> [What the exercise asks]
Each line of the data below containing "above" needs to be listed.
*** Records shown ***
Lemma increasing_app (l1 l2 : list History) :
  increasing_pos_y (l1 ++ l2)
  <-> increasing_pos_y l1 /\ increasing_pos_y l2
      /\ Forall (fun a => Forall (fun b => pos_y a < pos_y b) l2) l1.
Proof.
  induction l1 as [|a l1 IH]; simpl.
  - split; [intros H; split; [apply increasing_nil|split; [done|constructor]]|].
    by intros (_ & H & _).
  - rewrite !increasing_cons, IH, Forall_app, Forall_cons. tauto.
Qed.

Lemma increasing_bump (w : spec_float) (l : list History) :
  increasing_pos_y l -> increasing_pos_y (Spec.bump w <$> l).
Proof.
  induction l as [|a l IH]; [done|]. rewrite fmap_cons, !increasing_cons.
  intros [Hall Hinc]. split; [|by apply IH].
  apply Forall_fmap. by eapply Forall_impl; [exact Hall|].
Qed.

(** In an increasing history the last entry has the highest position. *)
Lemma increasing_last (l : list History) (lh : History) :
  increasing_pos_y l -> last l = Some lh ->
  Forall (fun a => pos_y a <= pos_y lh) l.
Proof.
  intros Hinc [l' ->]%last_Some. apply increasing_app in Hinc as (_ & _ & Hcross).
  apply Forall_app. split; [|by repeat constructor].
  eapply Forall_impl; [exact Hcross|]. simpl. intros a Ha.
  apply Forall_cons in Ha as [Ha _]. lia.
Qed.

Lemma walk_back_spec (pivot_f : spec_float) (l : list History) :
  (Spec.walk_back pivot_f l <= length l)%nat
  /\ Forall (fun e => Spec.above pivot_f e = true) (take (Spec.walk_back pivot_f l) l)
  /\ (forall e : History, l !! Spec.walk_back pivot_f l = Some e ->
                          Spec.above pivot_f e = false).
Proof.
  induction l as [|a l (Hle & Hall & Hstop)]; simpl.
  - split; [lia|]. split; [constructor|done].
  - destruct (Spec.above pivot_f a) eqn:Ha; simpl.
    + split; [lia|]. split; [by constructor|done].
    + split; [lia|]. split; [constructor|]. by intros e [= <-].
Qed.

Lemma vget_elem_of (v : list Z) (i x : Z) : vget v i = Done x -> x ∈ v.
Proof.
  unfold vget. destruct (v !! Z.to_nat i) eqn:Hl; [|done].
  intros [= <-]. by eapply list_elem_of_lookup_2.
Qed.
***
> [Output of the task]
  /\ Forall (fun e => Spec.above pivot_f e = true) (take (Spec.walk_back pivot_f l) l)
                          Spec.above pivot_f e = false).
  - destruct (Spec.above pivot_f a) eqn:Ha; simpl.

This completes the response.